Looking at the list of these words, there are indeed a lot of OCR errors like úmico (único?) or cerpresa (sorpresa?). But there are also some real words like pulcro, telespectadores or taburete.

In the running text the uncommon words account for a total of 13,918 running words. That’s almost 18% of all text (77,655 words). We cannot just ignore them all, so let’s look a bit closer.

Looking at the different words with their number of occurrences in the scan of Harry Potter, we can indeed find many real words. Some are proper nouns like Seamus (15 times), Ginny (4 times) and so on. Others are names of objects that only exist in the Harry Potter world like bludger (19 times) or quaffle (16 times). And some are indeed correct spellings like esquivar (5 times), agachar (10 times) or centímetro (13 times).

Skimming over the data, I roughly chose a cut-off at 5 occurrences. If a word occurs 5 times inside my scan of Harry Potter, I put it into the list of words to know even if it does not occur in the list of 5000 most common words.

This brings us up to 70,741 words in the running text, meaning that 6914 words in the running text are still not covered. But we might be able to assume that many of these are OCR errors. On the other hand it’s quite common that books contain several words only once.

Thus, I’d now just say that it’s worth to know any word that occurs in the list of 5000 most common words or that occurs in Harry Potter more than 5 times. This gives the ability to understand 90% of the book.

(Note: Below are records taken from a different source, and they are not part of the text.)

Lemma text_changed_asking through asked t :
  ak_text <$> asked = ak_text <$> ts_asked t ->
  text_changed config spec through (set_ts_asked asked t) =
  (set_ts_asked asked (text_changed config spec through t).1, (text_changed config spec through t).2).
Proof.
  intros H. unfold text_changed. cbv zeta. change (ts_text (set_ts_asked asked t)) with (ts_text t).
  change (ts_asked (set_ts_asked asked t)) with asked. by rewrite (any_asked _ _ _ H).
Qed.
Lemma plain_block_asking obs asked t :
  ak_text <$> asked = ak_text <$> ts_asked t ->
  plain_block obs (set_ts_asked asked t) = (set_ts_asked asked (plain_block obs t).1, (plain_block obs t).2).
Proof.
  intros H. unfold plain_block. cbv zeta.
  set (t1 := if match asr_kind obs with Ak_Finalized => true | Ak_Live => false end then set_ts_finalized_at _ t else t).
  assert (E1 : (if match asr_kind obs with Ak_Finalized => true | Ak_Live => false end
      then set_ts_finalized_at (ts_finalized_at (set_ts_asked asked t) ++ [asr_through obs]) (set_ts_asked asked t)
      else set_ts_asked asked t) = set_ts_asked asked t1 /\ ts_asked t1 = ts_asked t) by (subst t1; by destruct (asr_kind obs)).
  destruct E1 as [-> E1]. change (refresh_class (set_ts_asked asked t1)) with (set_ts_asked asked (refresh_class t1)).
  change (ts_text (set_ts_asked asked (refresh_class t1))) with (ts_text (refresh_class t1)).
  destruct (tracker_take _ _) as [tracker ended]. set (t2 := set_ts_text tracker (refresh_class t1)).
  change (set_ts_text tracker (set_ts_asked asked (refresh_class t1))) with (set_ts_asked asked t2).
  assert (E2 : ts_asked t2 = ts_asked t) by exact E1. clearbody t2. clear t1 E1.
  destruct (asr_kind obs).
  - change (ts_text (set_ts_asked asked t2)) with (ts_text t2). destruct (tracker_settle _ _) as [tracker' [|]]; [|done].
    rewrite <- E2 in H. pose proof (text_changed_asking (asr_through obs) asked (set_ts_text tracker' t2) H) as Hc.
    change (set_ts_text tracker' (set_ts_asked asked t2)) with (set_ts_asked asked (set_ts_text tracker' t2)).
    rewrite Hc. by destruct (text_changed _ _ _ _).
  - set (t3 := set_ts_pauses _ t2). match goal with |- context [set_ts_pauses ?l (set_ts_asked asked t2)] =>
      change (set_ts_pauses l (set_ts_asked asked t2)) with (set_ts_asked asked t3) end.
    assert (E3 : ts_asked t3 = ts_asked t) by exact E2. clearbody t3.
    change (ts_text (set_ts_asked asked t3)) with (ts_text t3). destruct (tracker_settle _ _) as [tracker' changed].
    set (t4 := set_ts_text tracker' t3). change (set_ts_text tracker' (set_ts_asked asked t3)) with (set_ts_asked asked t4).
    assert (E4 : judge_kroko (asr_through obs) (set_ts_asked asked t4) = set_ts_asked asked (judge_kroko (asr_through obs) t4)).
    { unfold judge_kroko. change (ts_pauses (set_ts_asked asked t4)) with (ts_pauses t4). by destruct (ts_pauses t4). }
    rewrite E4. destruct changed; [|done].
    rewrite (text_changed_asking (asr_through obs) asked); [by destruct (text_changed _ _ _ _)|].
    by rewrite judge_kroko_asked, H, <- E3.
Qed.

Lemma judge_kroko_unanswered through t : unanswered t -> unanswered (judge_kroko through t).
Proof. unfold judge_kroko. destruct (ts_pauses t); [done|]. by apply (unanswered_keep t). Qed.
Lemma plain_block_unanswered obs t : unanswered t -> unanswered (plain_block obs t).1.
Proof.
  intros H. unfold plain_block. cbv zeta.
  set (t1 := if match asr_kind obs with Ak_Finalized => true | Ak_Live => false end then set_ts_finalized_at _ t else t).
  assert (H1 : unanswered (refresh_class t1)) by (subst t1; destruct (asr_kind obs); by apply (unanswered_keep t)).
  destruct (tracker_take _ _) as [tracker ended]. set (t2 := set_ts_text tracker (refresh_class t1)).
  assert (H2 : unanswered t2) by by apply (unanswered_keep (refresh_class t1)). clearbody t2.
  set (t3 := if match asr_kind obs with Ak_Finalized => true | Ak_Live => false end then set_ts_pauses _ t2 else t2).
  assert (H3 : unanswered t3) by (subst t3; destruct (asr_kind obs); [done|by apply (unanswered_keep t2)]). clearbody t3.
  destruct (tracker_settle _ _) as [tracker' changed]. set (t4 := set_ts_text tracker' t3).
  assert (H4 : unanswered t4) by by apply (unanswered_keep t3). clearbody t4.
  set (t5 := if match asr_kind obs with Ak_Finalized => true | Ak_Live => false end then judge_kroko _ t4 else t4).
  assert (H5 : unanswered t5) by (subst t5; destruct (asr_kind obs); [done|by apply judge_kroko_unanswered]). clearbody t5.
  destruct changed; by apply (unanswered_keep t5).
Qed.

If most of the remaining 10% are OCR errors then this might indeed give the ability to understand 98% of the running words.

Unfortunately, this approach together with my list of known words in Spanish (from Anki) shows 1143 unknown words, of which many are already clear to me and just never made it into my Anki deck: for example señorita, ignorar, elegante, distancia, detestar. All proper nouns could also directly be removed again from this list (Harry, King’s Cross). And some OCR errors seem just too common like one-character detections T, P or m.

But there are also some correct findings like el rato, el tejido or palidecer.

All in all still quite disappointing. And it was quite hacky and annoying to read several files containing vocabulary with a Python script, do some set operations on them and print outputs. Much more annoying than just reading the book and looking up a word here and there. I’d really like to have some tooling for this. Unfortunately, my own custom application does not have any support for long texts like books at the moment.